* [What is required] Output exactly, with nothing added, the entries from the first line through the line with "Definition enc_write (bytes".

● ● ● ●

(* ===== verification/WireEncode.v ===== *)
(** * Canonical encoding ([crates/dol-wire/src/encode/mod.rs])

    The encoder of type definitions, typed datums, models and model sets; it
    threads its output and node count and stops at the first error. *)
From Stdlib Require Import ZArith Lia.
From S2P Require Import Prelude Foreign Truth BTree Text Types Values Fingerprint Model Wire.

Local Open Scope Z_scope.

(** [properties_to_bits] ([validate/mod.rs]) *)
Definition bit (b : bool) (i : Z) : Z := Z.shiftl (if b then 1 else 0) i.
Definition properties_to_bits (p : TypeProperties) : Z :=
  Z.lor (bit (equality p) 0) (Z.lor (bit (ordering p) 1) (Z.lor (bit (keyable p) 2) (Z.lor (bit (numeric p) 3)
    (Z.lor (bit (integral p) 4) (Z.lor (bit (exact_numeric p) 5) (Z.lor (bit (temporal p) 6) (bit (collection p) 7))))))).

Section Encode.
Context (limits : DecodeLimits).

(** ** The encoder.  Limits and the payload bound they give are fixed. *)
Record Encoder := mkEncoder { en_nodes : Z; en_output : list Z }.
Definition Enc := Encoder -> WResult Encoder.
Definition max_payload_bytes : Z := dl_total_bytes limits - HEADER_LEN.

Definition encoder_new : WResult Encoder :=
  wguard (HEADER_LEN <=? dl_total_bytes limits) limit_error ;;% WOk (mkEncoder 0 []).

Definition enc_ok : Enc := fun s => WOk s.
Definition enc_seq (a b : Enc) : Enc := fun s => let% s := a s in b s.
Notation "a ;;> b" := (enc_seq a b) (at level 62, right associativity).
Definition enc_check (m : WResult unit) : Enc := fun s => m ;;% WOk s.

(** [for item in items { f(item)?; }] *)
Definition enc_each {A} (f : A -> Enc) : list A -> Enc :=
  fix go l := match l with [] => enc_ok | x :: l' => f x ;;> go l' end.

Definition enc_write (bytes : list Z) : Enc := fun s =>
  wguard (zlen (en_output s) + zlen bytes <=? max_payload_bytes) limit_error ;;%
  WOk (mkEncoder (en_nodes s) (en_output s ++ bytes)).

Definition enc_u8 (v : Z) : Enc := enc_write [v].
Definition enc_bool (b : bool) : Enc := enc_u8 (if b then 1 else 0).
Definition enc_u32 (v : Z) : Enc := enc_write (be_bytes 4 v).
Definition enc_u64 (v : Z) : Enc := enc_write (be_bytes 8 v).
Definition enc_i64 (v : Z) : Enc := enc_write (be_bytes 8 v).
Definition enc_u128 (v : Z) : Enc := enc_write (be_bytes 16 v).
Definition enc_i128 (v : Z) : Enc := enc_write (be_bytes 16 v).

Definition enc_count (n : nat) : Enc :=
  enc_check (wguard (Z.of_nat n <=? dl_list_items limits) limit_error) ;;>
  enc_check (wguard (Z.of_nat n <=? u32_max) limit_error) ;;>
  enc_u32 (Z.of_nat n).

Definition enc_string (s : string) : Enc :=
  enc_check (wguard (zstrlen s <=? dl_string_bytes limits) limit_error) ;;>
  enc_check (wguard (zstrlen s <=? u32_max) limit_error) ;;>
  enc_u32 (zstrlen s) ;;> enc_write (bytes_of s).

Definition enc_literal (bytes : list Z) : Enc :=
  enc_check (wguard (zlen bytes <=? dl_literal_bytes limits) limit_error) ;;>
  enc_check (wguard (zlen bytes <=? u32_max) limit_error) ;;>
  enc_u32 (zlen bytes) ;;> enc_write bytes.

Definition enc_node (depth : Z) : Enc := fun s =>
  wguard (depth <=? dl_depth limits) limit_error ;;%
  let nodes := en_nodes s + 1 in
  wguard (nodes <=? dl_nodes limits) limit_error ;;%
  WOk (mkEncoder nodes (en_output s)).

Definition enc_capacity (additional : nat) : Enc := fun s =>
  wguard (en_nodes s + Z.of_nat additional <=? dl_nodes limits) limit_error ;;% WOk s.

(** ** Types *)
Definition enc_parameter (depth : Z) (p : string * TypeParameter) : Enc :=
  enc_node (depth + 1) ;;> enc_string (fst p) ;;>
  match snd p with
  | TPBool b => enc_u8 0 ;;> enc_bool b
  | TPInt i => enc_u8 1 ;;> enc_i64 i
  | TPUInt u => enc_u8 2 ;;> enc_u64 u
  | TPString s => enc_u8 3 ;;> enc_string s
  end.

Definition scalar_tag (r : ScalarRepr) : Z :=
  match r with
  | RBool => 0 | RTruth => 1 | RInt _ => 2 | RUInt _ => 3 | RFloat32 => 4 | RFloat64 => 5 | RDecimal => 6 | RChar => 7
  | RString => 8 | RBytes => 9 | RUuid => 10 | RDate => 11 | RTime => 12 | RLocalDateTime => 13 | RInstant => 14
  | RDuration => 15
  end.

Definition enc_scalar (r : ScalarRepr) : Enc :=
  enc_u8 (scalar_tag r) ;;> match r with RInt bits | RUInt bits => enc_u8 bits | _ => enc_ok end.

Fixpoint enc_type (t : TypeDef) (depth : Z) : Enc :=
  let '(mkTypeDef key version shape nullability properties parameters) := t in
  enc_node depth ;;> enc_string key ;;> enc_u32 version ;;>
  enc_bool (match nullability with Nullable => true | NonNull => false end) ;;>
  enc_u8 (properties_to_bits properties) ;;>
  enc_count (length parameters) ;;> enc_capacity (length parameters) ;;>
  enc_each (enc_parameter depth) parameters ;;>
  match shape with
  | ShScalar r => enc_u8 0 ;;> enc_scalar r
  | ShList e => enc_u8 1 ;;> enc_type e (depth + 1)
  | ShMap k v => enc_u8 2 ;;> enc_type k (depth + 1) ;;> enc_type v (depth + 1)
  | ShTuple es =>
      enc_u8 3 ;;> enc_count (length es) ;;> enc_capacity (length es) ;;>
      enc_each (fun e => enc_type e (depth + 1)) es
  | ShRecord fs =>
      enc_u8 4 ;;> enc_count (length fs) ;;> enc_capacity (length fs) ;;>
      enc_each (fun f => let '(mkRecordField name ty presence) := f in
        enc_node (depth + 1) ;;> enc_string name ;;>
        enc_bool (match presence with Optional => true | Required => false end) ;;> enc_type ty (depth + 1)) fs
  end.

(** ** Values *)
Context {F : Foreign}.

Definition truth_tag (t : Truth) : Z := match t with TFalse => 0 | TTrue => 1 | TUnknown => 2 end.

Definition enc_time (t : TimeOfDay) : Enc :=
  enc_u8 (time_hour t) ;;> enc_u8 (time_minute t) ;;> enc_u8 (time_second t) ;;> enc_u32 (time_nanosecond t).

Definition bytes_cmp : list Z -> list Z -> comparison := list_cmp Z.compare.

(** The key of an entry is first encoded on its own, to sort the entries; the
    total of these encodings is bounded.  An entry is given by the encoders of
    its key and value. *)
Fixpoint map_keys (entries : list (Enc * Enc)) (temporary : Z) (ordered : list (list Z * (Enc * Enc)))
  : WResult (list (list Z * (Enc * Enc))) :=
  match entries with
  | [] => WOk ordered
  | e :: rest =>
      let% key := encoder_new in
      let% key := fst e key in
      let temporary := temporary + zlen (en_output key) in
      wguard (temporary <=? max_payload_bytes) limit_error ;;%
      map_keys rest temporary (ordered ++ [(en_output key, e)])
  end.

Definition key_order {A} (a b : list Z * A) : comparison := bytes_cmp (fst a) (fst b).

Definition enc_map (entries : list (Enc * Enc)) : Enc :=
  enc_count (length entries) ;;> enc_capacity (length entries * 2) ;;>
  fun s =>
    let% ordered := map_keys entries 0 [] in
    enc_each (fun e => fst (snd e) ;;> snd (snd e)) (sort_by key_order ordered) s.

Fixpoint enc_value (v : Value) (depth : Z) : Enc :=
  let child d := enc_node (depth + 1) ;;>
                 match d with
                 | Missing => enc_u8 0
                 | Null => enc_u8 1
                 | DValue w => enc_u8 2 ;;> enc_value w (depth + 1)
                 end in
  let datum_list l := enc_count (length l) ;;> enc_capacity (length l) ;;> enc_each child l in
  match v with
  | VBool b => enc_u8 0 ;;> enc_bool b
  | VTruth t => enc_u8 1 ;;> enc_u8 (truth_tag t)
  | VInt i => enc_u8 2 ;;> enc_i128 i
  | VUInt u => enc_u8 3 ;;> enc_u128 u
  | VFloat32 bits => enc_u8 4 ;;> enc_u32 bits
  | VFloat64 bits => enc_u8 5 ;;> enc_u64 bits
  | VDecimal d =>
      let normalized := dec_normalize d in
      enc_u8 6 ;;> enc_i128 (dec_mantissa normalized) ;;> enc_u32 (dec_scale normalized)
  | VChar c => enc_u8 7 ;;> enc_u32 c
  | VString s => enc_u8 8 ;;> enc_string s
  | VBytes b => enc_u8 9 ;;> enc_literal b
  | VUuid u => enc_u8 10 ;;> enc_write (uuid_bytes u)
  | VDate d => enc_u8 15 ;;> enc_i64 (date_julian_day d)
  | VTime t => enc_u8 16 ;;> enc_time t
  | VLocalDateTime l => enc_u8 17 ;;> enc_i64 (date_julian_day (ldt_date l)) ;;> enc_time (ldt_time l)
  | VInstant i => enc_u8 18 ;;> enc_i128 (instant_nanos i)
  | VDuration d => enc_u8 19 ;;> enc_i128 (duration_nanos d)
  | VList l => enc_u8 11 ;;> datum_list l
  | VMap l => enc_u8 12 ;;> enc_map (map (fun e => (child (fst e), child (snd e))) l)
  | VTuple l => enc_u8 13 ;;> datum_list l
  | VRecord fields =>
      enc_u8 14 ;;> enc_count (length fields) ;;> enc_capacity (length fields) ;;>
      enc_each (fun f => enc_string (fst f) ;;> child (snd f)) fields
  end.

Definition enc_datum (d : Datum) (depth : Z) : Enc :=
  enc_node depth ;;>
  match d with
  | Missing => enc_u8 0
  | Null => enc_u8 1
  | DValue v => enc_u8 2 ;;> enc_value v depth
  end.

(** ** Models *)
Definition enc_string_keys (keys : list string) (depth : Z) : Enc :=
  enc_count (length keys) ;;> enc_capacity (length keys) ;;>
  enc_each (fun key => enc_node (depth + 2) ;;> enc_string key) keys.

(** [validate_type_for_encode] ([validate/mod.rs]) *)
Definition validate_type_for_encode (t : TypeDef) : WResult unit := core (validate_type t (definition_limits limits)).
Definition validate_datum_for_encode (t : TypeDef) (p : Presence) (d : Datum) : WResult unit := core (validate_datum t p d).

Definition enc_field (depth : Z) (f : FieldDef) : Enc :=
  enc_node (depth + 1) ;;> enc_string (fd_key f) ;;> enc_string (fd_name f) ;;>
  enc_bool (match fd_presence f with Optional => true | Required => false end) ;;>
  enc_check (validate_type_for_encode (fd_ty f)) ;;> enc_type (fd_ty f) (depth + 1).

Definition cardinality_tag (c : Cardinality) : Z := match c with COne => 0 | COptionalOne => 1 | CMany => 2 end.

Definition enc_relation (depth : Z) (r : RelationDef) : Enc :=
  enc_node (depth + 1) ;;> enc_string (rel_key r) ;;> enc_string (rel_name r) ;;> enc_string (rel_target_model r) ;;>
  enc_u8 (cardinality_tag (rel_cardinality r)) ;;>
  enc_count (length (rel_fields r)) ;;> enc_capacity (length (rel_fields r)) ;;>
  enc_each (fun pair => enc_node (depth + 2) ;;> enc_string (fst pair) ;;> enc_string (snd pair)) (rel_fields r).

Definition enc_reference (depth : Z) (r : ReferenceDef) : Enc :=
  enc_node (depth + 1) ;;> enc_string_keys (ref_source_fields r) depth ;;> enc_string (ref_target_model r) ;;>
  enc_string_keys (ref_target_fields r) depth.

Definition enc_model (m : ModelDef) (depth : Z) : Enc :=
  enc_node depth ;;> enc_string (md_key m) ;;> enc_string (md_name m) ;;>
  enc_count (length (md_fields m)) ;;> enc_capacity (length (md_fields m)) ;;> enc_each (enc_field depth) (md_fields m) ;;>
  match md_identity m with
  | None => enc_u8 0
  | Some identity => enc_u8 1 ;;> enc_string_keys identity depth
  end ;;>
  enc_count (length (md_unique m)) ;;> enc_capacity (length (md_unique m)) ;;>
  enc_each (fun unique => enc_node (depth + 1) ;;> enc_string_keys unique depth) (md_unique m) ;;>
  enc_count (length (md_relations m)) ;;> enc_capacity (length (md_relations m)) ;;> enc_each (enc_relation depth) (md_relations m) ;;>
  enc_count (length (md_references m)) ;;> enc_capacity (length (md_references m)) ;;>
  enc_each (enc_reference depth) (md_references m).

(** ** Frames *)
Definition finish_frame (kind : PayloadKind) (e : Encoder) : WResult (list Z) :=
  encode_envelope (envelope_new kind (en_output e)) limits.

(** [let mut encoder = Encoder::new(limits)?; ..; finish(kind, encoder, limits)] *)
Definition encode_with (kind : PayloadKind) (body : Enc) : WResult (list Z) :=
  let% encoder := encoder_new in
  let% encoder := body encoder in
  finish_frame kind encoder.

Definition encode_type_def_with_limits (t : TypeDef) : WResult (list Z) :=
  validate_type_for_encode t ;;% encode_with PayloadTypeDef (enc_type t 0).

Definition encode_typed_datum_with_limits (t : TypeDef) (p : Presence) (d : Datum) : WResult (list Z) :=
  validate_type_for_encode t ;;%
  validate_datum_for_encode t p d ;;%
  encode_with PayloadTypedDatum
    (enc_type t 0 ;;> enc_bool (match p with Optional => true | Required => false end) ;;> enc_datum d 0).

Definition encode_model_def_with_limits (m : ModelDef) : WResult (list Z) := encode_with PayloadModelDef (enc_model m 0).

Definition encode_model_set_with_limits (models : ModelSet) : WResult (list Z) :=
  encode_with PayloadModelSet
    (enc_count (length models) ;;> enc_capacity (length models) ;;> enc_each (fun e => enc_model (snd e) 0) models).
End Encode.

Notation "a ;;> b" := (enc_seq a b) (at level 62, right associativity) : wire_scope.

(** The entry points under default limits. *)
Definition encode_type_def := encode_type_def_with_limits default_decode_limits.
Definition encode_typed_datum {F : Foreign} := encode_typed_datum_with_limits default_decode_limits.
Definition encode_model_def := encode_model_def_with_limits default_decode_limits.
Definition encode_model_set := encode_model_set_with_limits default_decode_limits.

● ● ● ●

* [Answer section]
(* ===== verification/WireEncode.v ===== *)
(** * Canonical encoding ([crates/dol-wire/src/encode/mod.rs])

    The encoder of type definitions, typed datums, models and model sets; it
    threads its output and node count and stops at the first error. *)
From Stdlib Require Import ZArith Lia.
From S2P Require Import Prelude Foreign Truth BTree Text Types Values Fingerprint Model Wire.

Local Open Scope Z_scope.

(** [properties_to_bits] ([validate/mod.rs]) *)
Definition bit (b : bool) (i : Z) : Z := Z.shiftl (if b then 1 else 0) i.
Definition properties_to_bits (p : TypeProperties) : Z :=
  Z.lor (bit (equality p) 0) (Z.lor (bit (ordering p) 1) (Z.lor (bit (keyable p) 2) (Z.lor (bit (numeric p) 3)
    (Z.lor (bit (integral p) 4) (Z.lor (bit (exact_numeric p) 5) (Z.lor (bit (temporal p) 6) (bit (collection p) 7))))))).

Section Encode.
Context (limits : DecodeLimits).

(** ** The encoder.  Limits and the payload bound they give are fixed. *)
Record Encoder := mkEncoder { en_nodes : Z; en_output : list Z }.
Definition Enc := Encoder -> WResult Encoder.
Definition max_payload_bytes : Z := dl_total_bytes limits - HEADER_LEN.

Definition encoder_new : WResult Encoder :=
  wguard (HEADER_LEN <=? dl_total_bytes limits) limit_error ;;% WOk (mkEncoder 0 []).

Definition enc_ok : Enc := fun s => WOk s.
Definition enc_seq (a b : Enc) : Enc := fun s => let% s := a s in b s.
Notation "a ;;> b" := (enc_seq a b) (at level 62, right associativity).
Definition enc_check (m : WResult unit) : Enc := fun s => m ;;% WOk s.

(** [for item in items { f(item)?; }] *)
Definition enc_each {A} (f : A -> Enc) : list A -> Enc :=
  fix go l := match l with [] => enc_ok | x :: l' => f x ;;> go l' end.

Definition enc_write (bytes : list Z) : Enc := fun s =>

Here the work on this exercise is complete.